We start to get clues that these lethal seductresses aren’t normal when we see that when their dark glasses removed, their eyes are revealed to be completely black. We then get some point-of-view shots that demonstrate that these are compound eyes and they see things like an insect would. Oh yes, one of them is also very fond of eating sugary things. Just dropping clues for our investigator and viewers to figure out that they are indeed actual Bee Girls.

As the investigation continues, we are treated to some more nudity-induced deaths, most of them gratuitous, but some so unrelated to the story that they may have just been inserted to meet some kind of sexy-scene quota required to be labelled as a sexploitation movie. While less spectacular, I did enjoy the overall set design and 1970s-esthetic of the film that let me spot all kind of obsolete technology like computers with punch cards, reel to reel tape recorderss and phone booths. Some of the 70s haircuts and clothing were also pretty cool to look at.

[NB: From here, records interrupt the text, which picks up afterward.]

(** * Presto official templates: the gongwen Markdown-to-Typst converter

    A shallow embedding of [gongwen/main.go] and [internal/typst/escape.go].

    Representation of the Go data:
    - a Go [string] is a sequence of bytes: [bytes := list ascii]
      (an [ascii] is an 8-bit byte; a string literal of this file denotes
      the bytes of its UTF-8 encoding, as a Go literal does);
    - a [rune] is a code point, an integer of [Z];
    - [int] is the 64-bit signed integer of the release targets;
    - the goldmark syntax tree is an inductive type of nodes;
    - the [converter] struct is a record, threaded explicitly through the
      rendering functions;
    - the libraries the program calls but does not contain (the YAML
      decoder, the Markdown parser, the HTML entity table, the Unicode
      tables beyond Latin-1) are the fields of the class [GoLib]. *)

From Stdlib Require Import ZArith Lia List Ascii String Bool QArith Lqa DecimalString.
From stdpp Require Import base list strings gmap.
From Equations Require Import Equations.
Import ListNotations.

Open Scope string_scope.
Open Scope Z_scope.
Open Scope nat_scope.
Open Scope list_scope.

(** A string literal stands for its bytes. *)
Coercion list_ascii_of_string : string >-> list.

Definition bytes := list ascii.
Definition rune := Z.

(** ** UTF-8, as Go's [unicode/utf8] and the conversions between
    [string] and [[]rune] implement it *)

Module utf8.

Definition RuneError : rune := 0xFFFD%Z.
Definition MaxRune : rune := 0x10FFFF%Z.

Definition byte_val (c : ascii) : Z := Z.of_N (N_of_ascii c).
Definition byte_of (z : Z) : ascii := ascii_of_N (Z.to_N z).

Definition between (lo hi : Z) (c : ascii) : bool :=
    (lo <=? byte_val c)%Z && (byte_val c <=? hi)%Z.

  (** [utf8.DecodeRuneInString]: the first rune of [s] and its width in
      bytes; [(RuneError, 0)] for the empty string and [(RuneError, 1)]
      for an encoding that is invalid, overlong, a surrogate, out of range
      or cut short. *)
Definition DecodeRune (s : bytes) : rune * nat :=
    match s with
    | [] => (RuneError, 0)
    | c0 :: s1 =>
        let b0 := byte_val c0 in
        if (b0 <? 0x80)%Z then (b0, 1)
        else if (b0 <? 0xC2)%Z then (RuneError, 1)
        else if (b0 <? 0xE0)%Z then
          match s1 with
          | c1 :: _ =>
              if between 0x80 0xBF c1
              then (((b0 - 0xC0) * 64 + (byte_val c1 - 0x80))%Z, 2)
              else (RuneError, 1)
          | _ => (RuneError, 1)
          end
        else if (b0 <? 0xF0)%Z then
          let lo := if (b0 =? 0xE0)%Z then 0xA0%Z else 0x80%Z in
          let hi := if (b0 =? 0xED)%Z then 0x9F%Z else 0xBF%Z in
          match s1 with
          | c1 :: c2 :: _ =>
              if between lo hi c1 && between 0x80 0xBF c2
              then (((b0 - 0xE0) * 4096 + (byte_val c1 - 0x80) * 64
                     + (byte_val c2 - 0x80))%Z, 3)
              else (RuneError, 1)
          | _ => (RuneError, 1)
          end
        else if (b0 <? 0xF5)%Z then
          let lo := if (b0 =? 0xF0)%Z then 0x90%Z else 0x80%Z in
          let hi := if (b0 =? 0xF4)%Z then 0x8F%Z else 0xBF%Z in
          match s1 with
          | c1 :: c2 :: c3 :: _ =>
              if between lo hi c1 && between 0x80 0xBF c2 && between 0x80 0xBF c3
              then (((b0 - 0xF0) * 262144 + (byte_val c1 - 0x80) * 4096
                     + (byte_val c2 - 0x80) * 64 + (byte_val c3 - 0x80))%Z, 4)
              else (RuneError, 1)
          | _ => (RuneError, 1)
          end
        else (RuneError, 1)
    end.

  (** [[]rune(s)]: the runes of [s], an invalid byte giving [RuneError].
      [skip] counts the bytes of the current rune still to be passed. *)
Fixpoint runes_from (skip : nat) (s : bytes) : list rune :=
    match s with
    | [] => []
    | _ :: s' =>
        match skip with
        | S k => runes_from k s'
        | O => fst (DecodeRune s) :: runes_from (snd (DecodeRune s) - 1) s'
        end
    end.

Definition runes (s : bytes) : list rune := runes_from 0 s.

  (** A Unicode scalar value: what [utf8.ValidRune] accepts. *)
Definition ValidRune (r : rune) : bool :=
    ((0 <=? r) && (r <? 0xD800) || (0xDFFF <? r) && (r <=? MaxRune))%Z.

  (** The encoding of a scalar value. *)
Definition encode_scalar (r : rune) : bytes :=
    if (r <? 0x80)%Z then [byte_of r]
    else if (r <? 0x800)%Z then
      [byte_of (0xC0 + r / 64); byte_of (0x80 + r mod 64)]%Z
    else if (r <? 0x10000)%Z then
      [byte_of (0xE0 + r / 4096); byte_of (0x80 + (r / 64) mod 64);
       byte_of (0x80 + r mod 64)]%Z
    else
      [byte_of (0xF0 + r / 262144); byte_of (0x80 + (r / 4096) mod 64);
       byte_of (0x80 + (r / 64) mod 64); byte_of (0x80 + r mod 64)]%Z.

  (** [utf8.AppendRune] / [strings.Builder.WriteRune]: a rune that is not
      a scalar value is written as [RuneError]. *)
Definition EncodeRune (r : rune) : bytes :=
    if ValidRune r then encode_scalar r else encode_scalar RuneError.

  (** [string(rs)] for a slice of runes. *)
Definition string_of_runes (rs : list rune) : bytes :=
    flat_map EncodeRune rs.

  (** [utf8.ValidString]: [s] is well-formed UTF-8; re-encoding the runes
      of [s] gives [s] back exactly when no byte of [s] decoded to
      [RuneError] by error. *)
Definition ValidString (s : bytes) : bool :=
    bool_decide (string_of_runes (runes s) = s).
(** C3.  After the aggregation loop over the filtered rows, the ROI of
    the mtt and of the spin breakdown is
    [((summed prize - summed buyin) / summed buyin) * 100] when the summed
    buy-in is positive and absent otherwise, and the bb/100 of the cash
    breakdown is [(summed bb_profit / summed hands) * 100] when the summed
    hands are positive and absent otherwise, the sums running over the
    rows of the format; a format is reported when it has a row, and the
    rate it is reported with is that ROI or bb/100. *)
Theorem breakdown_from_totals (filt : list record) :
  forallb row_ready filt = true ->
  exists t,
    aggregate totals_zero filt = Ok t
    /\ (forall f, is_mtt_or_spin f = true ->
         exists a, ag t !! f = Some a
           /\ ag_sessions a = Z.of_nat (length (rows_of_format f filt))
           /\ breakdown_roi a = spec_roi f filt
           /\ breakdown t f =
                if ag_sessions a =? 0 then Ok None
                else
                  hours ← hours_of (ag_minutes a);
                  pph ← per_hour (ag_profit a) hours;
                  roi ← spec_roi f filt;
                  Ok (Some {| fg_sessions := ag_sessions a;
                              fg_profit := ag_profit a;
                              fg_minutes := ag_minutes a;
                              fg_per_hour := pph; fg_rate := roi |}))
    /\ (exists a, ag t !! "cash" = Some a
           /\ ag_sessions a = Z.of_nat (length (rows_of_format "cash" filt))
           /\ breakdown_bb100 a = spec_bb100 filt
           /\ breakdown t "cash" =
                if ag_sessions a =? 0 then Ok None
                else
                  hours ← hours_of (ag_minutes a);
                  pph ← per_hour (ag_profit a) hours;
                  bb100 ← spec_bb100 filt;
                  Ok (Some {| fg_sessions := ag_sessions a;
                              fg_profit := ag_profit a;
                              fg_minutes := ag_minutes a;
                              fg_per_hour := pph; fg_rate := bb100 |})).
Proof.
  intros Hr. destruct (aggregate_folds filt totals_zero Hr) as (t & Ht & Hag).
  exists t. split; [done|]. split.
  - intros f Hf.
    assert (ag totals_zero !! f = Some agg_zero) as H0.
    { unfold is_mtt_or_spin in Hf. apply orb_prop in Hf as [E|E];
        apply String.eqb_eq in E; subst f; reflexivity. }
    assert (String.eqb f "cash" = false) as Hc.
    { unfold is_mtt_or_spin in Hf. apply orb_prop in Hf as [E|E];
        apply String.eqb_eq in E; subst f; reflexivity. }
    set (a := fold_left (count_row f) (rows_of_format f filt) agg_zero).
    assert (ag t !! f = Some a) as Ha by (by rewrite Hag, H0).
    assert (breakdown_roi a = spec_roi f filt) as Hroi.
    { unfold breakdown_roi, spec_roi, float_sum, a.
      by destruct (fold_count_tourney f (rows_of_format f filt) agg_zero Hf)
        as [-> ->]. }
    exists a. split; [done|]. split; [|split; [done|]].
    + unfold a. rewrite fold_count_sessions. done.
    + unfold breakdown. by rewrite Ha, bind_Ok, Hc, Hf, Hroi.
  - assert (ag totals_zero !! "cash" = Some agg_zero) as H0 by reflexivity.
    set (a := fold_left (count_row "cash") (rows_of_format "cash" filt) agg_zero).
    assert (ag t !! "cash" = Some a) as Ha by (by rewrite Hag, H0).
    assert (breakdown_bb100 a = spec_bb100 filt) as Hbb.
    { unfold breakdown_bb100, spec_bb100, float_sum, Z_sum, a.
      by destruct (fold_count_cash (rows_of_format "cash" filt) agg_zero)
        as [-> ->]. }
    exists a. split; [done|]. split; [|split; [done|]].
    + unfold a. rewrite fold_count_sessions. done.
    + unfold breakdown. rewrite Ha, bind_Ok, Hbb. done.
Qed.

Things come to a head when the top queen bee starts recruiting the wives of the dead men to turn them into bees. The process seems to involve them taking their clothes off in some kind of high-tech laboratory and placing them in an orgasmatron, but not before covering them in goo that turns them into pupae. The helper bees take special care in spreading the goo on the women’s breasts and this excites the other bee girls to the point that they have to expose their own breasts. It’s not clear why that it is, but just roll with it.

One of the women that’s getting the pupae-treatment is the sexy librarian who has been kidnapped by the head Queen Bee. There is a climactic scene where the investigator arrives to shoot up the place. He destroys everything and everybody, although the librarian is miraculously safe from harm.

In the denouement, we learn that the Bee Girls have been exposed to cosmic radiation that renders them sterile which is why they are driven to keep mating with men. Unlike say, actual women. Our investigator hero and his girlfriend end the story with one last roll in the hay, because it wouldn’t be a sexploitation movie if it didn’t begin and end with nudity. And just like 2001: A Space Odyssey, the movie ends with the stirring music of Richard Strauss’ Thus Spoke Zarathustra.  That being about the only point of comparison between the two movies.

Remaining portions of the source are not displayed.